§ TASK INSTRUCTIONS: From the records below, transcribe exactly the lines that begin at the line with "Definition tokens_over (n" and end at the line with "Definition countMatchedTokens (haystack", both included.

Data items
═══

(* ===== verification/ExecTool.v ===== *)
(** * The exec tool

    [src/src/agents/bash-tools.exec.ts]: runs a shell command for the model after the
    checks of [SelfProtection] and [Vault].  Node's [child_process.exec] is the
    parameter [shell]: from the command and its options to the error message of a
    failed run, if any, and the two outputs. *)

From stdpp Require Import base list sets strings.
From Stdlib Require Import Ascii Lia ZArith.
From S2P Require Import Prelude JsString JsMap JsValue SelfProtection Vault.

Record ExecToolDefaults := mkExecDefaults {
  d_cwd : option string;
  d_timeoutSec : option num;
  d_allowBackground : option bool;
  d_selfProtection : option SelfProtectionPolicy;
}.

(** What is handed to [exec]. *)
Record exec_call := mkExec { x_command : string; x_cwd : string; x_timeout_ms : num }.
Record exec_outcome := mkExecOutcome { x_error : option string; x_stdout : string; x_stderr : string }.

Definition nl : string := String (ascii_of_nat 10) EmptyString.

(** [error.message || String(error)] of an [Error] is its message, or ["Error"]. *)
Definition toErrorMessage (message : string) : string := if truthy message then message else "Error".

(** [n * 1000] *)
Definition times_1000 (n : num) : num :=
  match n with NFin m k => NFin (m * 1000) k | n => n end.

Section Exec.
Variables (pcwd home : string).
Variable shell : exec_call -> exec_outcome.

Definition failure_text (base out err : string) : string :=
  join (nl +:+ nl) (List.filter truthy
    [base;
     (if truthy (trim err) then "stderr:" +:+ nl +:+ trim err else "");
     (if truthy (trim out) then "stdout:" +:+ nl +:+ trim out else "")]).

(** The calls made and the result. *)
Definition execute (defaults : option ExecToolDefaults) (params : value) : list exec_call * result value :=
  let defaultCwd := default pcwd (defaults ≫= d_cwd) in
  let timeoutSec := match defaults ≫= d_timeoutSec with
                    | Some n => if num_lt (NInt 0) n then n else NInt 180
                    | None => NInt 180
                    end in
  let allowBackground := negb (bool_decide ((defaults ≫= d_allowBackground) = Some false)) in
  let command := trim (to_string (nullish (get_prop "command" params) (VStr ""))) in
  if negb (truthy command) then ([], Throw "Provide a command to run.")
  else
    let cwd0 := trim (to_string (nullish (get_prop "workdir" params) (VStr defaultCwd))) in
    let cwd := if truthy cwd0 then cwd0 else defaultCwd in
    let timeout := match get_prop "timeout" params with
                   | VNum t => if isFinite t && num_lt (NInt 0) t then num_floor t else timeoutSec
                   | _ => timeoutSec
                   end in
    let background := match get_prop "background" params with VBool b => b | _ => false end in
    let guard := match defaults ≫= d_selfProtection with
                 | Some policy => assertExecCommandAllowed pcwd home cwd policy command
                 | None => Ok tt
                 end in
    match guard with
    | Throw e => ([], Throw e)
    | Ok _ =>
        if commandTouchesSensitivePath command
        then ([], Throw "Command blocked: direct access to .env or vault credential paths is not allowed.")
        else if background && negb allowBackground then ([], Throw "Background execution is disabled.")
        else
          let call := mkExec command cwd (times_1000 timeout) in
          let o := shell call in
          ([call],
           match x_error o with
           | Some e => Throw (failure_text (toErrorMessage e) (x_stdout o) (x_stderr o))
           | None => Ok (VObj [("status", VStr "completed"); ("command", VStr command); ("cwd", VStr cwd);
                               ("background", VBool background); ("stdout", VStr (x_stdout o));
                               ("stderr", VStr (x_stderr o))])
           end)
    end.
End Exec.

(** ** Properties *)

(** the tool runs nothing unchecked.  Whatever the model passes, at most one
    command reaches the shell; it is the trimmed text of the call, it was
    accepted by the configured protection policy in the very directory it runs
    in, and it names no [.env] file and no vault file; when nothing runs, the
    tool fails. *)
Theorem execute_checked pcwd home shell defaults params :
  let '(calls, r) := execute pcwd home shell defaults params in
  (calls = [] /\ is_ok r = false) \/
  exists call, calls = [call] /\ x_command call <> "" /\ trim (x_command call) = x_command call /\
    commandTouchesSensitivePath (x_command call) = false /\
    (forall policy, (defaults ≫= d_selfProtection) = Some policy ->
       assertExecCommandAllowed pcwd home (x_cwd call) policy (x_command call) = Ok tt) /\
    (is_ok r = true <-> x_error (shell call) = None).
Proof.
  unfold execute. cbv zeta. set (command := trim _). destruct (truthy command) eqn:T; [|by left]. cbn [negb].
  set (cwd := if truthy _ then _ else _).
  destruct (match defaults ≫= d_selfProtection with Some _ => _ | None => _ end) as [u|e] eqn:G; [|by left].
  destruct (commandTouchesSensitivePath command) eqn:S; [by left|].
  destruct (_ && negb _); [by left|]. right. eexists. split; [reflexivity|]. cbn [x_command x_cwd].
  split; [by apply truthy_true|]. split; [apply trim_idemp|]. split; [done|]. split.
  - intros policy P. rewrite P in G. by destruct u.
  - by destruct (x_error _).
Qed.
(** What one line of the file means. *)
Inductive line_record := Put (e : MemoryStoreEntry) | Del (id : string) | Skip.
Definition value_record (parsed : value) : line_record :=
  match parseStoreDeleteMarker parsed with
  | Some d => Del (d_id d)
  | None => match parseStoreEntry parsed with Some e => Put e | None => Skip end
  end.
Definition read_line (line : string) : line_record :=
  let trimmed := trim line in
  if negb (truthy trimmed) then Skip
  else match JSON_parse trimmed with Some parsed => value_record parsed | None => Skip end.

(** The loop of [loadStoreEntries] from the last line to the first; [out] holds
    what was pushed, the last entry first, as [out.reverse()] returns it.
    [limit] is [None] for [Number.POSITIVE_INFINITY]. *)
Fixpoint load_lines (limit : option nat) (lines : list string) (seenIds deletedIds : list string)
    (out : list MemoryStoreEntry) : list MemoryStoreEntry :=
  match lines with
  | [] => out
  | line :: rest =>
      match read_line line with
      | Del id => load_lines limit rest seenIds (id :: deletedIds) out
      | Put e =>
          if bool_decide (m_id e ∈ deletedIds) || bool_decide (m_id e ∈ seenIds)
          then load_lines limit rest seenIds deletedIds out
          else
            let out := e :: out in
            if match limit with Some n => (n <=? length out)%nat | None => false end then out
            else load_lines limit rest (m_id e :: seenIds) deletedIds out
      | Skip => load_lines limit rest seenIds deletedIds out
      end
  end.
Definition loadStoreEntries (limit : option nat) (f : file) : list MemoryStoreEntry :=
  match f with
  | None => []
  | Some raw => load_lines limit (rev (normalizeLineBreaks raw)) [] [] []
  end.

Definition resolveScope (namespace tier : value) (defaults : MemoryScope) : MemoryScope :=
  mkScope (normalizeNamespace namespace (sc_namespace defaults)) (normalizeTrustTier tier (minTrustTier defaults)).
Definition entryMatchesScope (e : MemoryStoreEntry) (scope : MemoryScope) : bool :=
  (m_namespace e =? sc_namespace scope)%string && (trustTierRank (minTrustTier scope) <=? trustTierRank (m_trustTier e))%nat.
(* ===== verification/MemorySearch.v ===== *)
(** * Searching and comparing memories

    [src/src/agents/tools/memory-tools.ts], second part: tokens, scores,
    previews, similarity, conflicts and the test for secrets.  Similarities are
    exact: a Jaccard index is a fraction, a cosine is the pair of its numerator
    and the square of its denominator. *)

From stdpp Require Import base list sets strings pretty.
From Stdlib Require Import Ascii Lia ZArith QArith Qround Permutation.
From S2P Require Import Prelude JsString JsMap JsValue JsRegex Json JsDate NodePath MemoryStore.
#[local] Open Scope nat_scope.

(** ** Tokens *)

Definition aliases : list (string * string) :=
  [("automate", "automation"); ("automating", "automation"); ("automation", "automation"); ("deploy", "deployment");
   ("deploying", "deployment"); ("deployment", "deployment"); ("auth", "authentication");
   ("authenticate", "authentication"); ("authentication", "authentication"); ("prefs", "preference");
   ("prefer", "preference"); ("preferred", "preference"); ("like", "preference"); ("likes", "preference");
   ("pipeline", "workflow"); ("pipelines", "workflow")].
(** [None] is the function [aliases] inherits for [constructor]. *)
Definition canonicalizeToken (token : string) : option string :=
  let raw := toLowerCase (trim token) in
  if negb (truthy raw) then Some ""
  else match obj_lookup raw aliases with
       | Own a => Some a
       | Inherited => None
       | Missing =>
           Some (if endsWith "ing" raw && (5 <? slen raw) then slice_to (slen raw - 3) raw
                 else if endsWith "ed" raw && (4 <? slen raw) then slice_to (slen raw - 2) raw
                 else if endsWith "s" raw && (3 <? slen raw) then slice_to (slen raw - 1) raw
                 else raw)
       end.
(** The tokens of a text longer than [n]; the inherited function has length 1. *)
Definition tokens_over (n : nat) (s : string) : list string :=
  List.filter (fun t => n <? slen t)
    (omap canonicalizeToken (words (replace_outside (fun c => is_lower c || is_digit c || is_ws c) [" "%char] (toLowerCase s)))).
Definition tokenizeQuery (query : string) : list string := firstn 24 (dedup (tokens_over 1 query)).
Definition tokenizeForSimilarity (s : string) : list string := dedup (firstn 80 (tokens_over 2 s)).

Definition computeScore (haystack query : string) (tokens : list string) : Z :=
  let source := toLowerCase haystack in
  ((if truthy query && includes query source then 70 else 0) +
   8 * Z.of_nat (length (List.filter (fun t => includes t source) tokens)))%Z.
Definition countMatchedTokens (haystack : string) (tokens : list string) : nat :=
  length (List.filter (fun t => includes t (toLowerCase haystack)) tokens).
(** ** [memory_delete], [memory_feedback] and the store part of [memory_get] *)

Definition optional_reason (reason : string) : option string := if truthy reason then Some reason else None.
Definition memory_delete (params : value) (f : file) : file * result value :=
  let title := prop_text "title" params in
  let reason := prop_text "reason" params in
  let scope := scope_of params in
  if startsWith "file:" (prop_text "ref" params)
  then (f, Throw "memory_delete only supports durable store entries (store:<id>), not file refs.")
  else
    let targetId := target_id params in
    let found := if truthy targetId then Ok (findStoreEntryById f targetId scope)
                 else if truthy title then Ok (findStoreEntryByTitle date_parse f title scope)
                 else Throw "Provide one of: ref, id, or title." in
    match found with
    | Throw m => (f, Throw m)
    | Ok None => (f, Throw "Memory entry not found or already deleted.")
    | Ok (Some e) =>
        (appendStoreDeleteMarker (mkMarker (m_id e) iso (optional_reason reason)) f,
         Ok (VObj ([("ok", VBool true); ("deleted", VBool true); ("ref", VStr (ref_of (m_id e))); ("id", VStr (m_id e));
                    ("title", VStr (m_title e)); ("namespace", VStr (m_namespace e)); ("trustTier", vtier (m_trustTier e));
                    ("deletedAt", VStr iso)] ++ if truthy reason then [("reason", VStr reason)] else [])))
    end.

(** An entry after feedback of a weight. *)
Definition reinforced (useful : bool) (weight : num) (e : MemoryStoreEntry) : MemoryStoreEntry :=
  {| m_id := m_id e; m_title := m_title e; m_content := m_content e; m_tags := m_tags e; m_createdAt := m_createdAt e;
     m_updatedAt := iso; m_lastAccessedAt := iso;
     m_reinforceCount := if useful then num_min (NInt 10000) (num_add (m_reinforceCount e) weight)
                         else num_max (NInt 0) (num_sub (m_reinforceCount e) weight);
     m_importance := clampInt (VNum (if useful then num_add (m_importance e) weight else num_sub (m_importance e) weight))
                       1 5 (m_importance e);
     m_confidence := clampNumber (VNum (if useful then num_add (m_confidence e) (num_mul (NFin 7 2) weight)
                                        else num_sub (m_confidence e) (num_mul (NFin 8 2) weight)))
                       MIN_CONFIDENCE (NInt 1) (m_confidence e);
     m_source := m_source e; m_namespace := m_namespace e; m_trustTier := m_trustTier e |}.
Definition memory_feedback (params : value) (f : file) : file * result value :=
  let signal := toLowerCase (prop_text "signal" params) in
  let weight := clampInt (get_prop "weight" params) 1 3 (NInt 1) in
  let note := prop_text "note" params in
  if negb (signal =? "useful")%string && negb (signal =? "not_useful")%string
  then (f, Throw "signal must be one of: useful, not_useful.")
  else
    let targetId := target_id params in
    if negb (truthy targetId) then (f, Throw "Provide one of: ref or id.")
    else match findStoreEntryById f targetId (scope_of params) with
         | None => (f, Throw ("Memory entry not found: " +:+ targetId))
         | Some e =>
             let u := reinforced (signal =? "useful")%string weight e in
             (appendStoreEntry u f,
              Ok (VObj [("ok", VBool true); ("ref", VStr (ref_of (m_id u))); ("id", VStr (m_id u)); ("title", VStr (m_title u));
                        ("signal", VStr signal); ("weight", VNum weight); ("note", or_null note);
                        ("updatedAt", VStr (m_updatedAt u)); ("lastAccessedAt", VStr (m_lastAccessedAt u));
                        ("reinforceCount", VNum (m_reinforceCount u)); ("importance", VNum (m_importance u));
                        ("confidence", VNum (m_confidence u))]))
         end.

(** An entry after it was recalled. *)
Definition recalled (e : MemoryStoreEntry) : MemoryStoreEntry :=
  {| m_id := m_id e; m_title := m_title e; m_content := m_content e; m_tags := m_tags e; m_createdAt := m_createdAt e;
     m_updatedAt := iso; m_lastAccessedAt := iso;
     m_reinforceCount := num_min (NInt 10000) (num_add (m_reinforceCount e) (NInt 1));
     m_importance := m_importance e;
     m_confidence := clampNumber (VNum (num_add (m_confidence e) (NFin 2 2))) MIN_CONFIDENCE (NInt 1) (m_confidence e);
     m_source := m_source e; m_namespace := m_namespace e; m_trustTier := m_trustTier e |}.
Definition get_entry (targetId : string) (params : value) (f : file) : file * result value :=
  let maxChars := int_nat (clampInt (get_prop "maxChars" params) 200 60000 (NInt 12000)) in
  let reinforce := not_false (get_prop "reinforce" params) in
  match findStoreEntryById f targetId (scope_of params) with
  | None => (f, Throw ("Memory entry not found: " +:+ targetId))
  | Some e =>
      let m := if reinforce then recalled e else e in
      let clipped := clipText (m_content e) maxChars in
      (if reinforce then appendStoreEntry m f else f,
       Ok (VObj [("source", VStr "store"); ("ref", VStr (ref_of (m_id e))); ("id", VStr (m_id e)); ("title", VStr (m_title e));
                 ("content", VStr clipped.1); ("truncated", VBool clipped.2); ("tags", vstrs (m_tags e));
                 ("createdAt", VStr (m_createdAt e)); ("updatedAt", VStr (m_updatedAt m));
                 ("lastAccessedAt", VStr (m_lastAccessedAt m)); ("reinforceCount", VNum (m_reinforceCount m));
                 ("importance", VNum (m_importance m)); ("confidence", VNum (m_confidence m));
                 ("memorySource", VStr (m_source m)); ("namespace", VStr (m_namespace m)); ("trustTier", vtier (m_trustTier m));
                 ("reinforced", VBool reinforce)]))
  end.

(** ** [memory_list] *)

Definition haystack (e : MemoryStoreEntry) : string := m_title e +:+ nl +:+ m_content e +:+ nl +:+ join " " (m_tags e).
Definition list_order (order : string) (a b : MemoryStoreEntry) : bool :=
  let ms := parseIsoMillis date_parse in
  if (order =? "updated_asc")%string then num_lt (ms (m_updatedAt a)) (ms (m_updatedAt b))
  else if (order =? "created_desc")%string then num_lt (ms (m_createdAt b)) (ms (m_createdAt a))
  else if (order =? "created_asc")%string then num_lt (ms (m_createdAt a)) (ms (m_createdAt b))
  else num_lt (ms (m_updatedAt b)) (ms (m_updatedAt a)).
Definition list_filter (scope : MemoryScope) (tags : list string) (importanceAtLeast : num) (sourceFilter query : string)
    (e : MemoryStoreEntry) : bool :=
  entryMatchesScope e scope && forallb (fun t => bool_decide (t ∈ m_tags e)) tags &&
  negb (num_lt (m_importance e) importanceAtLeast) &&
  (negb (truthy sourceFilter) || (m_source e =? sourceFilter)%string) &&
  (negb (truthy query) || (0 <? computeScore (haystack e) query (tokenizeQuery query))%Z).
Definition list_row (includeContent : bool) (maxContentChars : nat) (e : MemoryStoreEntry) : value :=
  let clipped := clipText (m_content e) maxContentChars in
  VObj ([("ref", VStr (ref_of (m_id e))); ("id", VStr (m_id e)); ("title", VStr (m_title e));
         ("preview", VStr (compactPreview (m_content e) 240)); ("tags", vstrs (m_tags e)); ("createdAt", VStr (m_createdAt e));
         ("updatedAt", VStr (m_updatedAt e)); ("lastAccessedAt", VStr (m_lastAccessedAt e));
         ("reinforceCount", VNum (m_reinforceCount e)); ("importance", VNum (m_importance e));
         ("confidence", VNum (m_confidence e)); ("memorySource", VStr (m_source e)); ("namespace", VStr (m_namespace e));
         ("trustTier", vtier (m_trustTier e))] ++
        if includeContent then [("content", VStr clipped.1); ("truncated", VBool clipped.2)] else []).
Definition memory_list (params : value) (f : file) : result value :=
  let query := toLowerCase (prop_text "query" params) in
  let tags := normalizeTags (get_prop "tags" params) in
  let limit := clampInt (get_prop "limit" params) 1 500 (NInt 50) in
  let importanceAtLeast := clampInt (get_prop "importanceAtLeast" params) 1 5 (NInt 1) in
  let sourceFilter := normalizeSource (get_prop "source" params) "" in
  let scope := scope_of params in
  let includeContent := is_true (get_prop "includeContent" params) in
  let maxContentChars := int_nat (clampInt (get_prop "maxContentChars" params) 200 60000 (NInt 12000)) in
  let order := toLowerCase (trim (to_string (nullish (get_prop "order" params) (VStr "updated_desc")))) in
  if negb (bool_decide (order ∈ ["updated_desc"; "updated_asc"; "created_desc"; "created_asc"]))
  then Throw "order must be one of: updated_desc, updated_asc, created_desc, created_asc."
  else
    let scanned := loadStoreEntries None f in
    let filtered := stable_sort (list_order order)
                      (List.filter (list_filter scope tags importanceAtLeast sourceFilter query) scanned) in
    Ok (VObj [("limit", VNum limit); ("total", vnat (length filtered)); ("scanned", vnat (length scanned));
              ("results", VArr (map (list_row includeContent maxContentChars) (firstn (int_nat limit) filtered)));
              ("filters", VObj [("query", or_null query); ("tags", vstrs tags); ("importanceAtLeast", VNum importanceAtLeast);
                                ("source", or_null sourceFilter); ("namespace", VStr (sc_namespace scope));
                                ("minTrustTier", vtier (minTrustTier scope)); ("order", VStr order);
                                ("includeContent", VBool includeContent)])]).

═══

§ EXERCISE SOLUTION:
Definition tokens_over (n : nat) (s : string) : list string :=
  List.filter (fun t => n <? slen t)
    (omap canonicalizeToken (words (replace_outside (fun c => is_lower c || is_digit c || is_ws c) [" "%char] (toLowerCase s)))).
Definition tokenizeQuery (query : string) : list string := firstn 24 (dedup (tokens_over 1 query)).
Definition tokenizeForSimilarity (s : string) : list string := dedup (firstn 80 (tokens_over 2 s)).

Definition computeScore (haystack query : string) (tokens : list string) : Z :=
  let source := toLowerCase haystack in
  ((if truthy query && includes query source then 70 else 0) +
   8 * Z.of_nat (length (List.filter (fun t => includes t source) tokens)))%Z.
Definition countMatchedTokens (haystack : string) (tokens : list string) : nat :=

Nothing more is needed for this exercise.